(** A run of [process_telemetry] with a roster: the summary, the stage
    dictionary and how the [try] block ended. *)
Lemma process_telemetry_outcome O telemetry m w :
  has_roster m ->
  exists r D requests m' w',
    MasterAgent.process_telemetry O telemetry (m, w)
    = (Ok (VDict ([("workflow_id", VStr (workflow_id_at O w));
                   ("vehicle_id", default (VStr "unknown") (dict_get telemetry "vehicle_id"));
                   ("timestamp", VStr (now_isoformat O (S (tick w))));
                   ("stages", VDict D)] ++ summary_tail r)%list), (m', w')) /\
    sent w' = (sent w ++ requests)%list /\
    stages_outcome O m (stages_world w) telemetry r D requests.
Proof.
  intros Hm. destruct (stages_world_fresh w) as [Hempty Hfresh].
  destruct (run_stages_outcome O (workflow_id_at O w) telemetry (next_loc w) m
              (stages_world w) Hm Hempty Hfresh)
    as (r & m' & w' & requests & Hrun & Hsent & _ & Hout).
  exists r, (heap_get (heap w') (next_loc w)), requests, m', w'.
  split; [exact (process_telemetry_run O telemetry m w r m' w' Hrun)|].
  split; [exact Hsent|exact Hout].
Qed.

(** Every JSON answer of a collaborator service is a map. *)
Definition answers_are_maps (O : Oracle) : Prop :=
  forall n url body response v,
    http_post O n url body = Ok response -> json_body response = Ok v ->
    exists d, v = VDict d.
(* ===== verification/GoLib.v ===== *)
(** What the hub uses of Go's [strings], [strconv], [time], [encoding/hex] and
    [crypto/sha256] packages.

    Strings are byte strings.  [TrimSpace] and [Fields] know the Unicode white
    space in its UTF-8 form; [Atoi] keeps the 64-bit range of [int].  A call
    that can panic or run forever answers [Panics] or [Hangs].  Times are instants; a [Location] is the
    time zone database's lookup for one zone, and [Date] resolves a civil time
    in it the way [time.Date] does.  Years are those of the proleptic Gregorian
    calendar, without the overflow of [int] (hundreds of billions of years). *)
From Stdlib Require Import Ascii.
From stdpp Require Import base list strings pretty.
From Stdlib Require Import ZArith Lia.
From S2P Require Import Prelude Common Json.

Open Scope Z_scope.

(** * Panics and loops *)

Inductive Go (A : Type) : Type :=
| Returns (a : A)
| Panics (message : string)
| Hangs.
Arguments Returns {A}. Arguments Panics {A}. Arguments Hangs {A}.

Definition go_bind {A B} (m : Go A) (k : A -> Go B) : Go B :=
  match m with Returns a => k a | Panics s => Panics s | Hangs => Hangs end.

(** A loop that must leave with a result. *)
Definition run_loop {S R : Type} (r : S + Go R) : Go R :=
  match r with inr r => r | inl _ => Hangs end.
□ □ □ □ □ □ □
- [Exercise]
Write out every line in the data that holds the string "Hsent".

- [Response to this task]
    as (r & m' & w' & requests & Hrun & Hsent & _ & Hout).
  split; [exact Hsent|exact Hout].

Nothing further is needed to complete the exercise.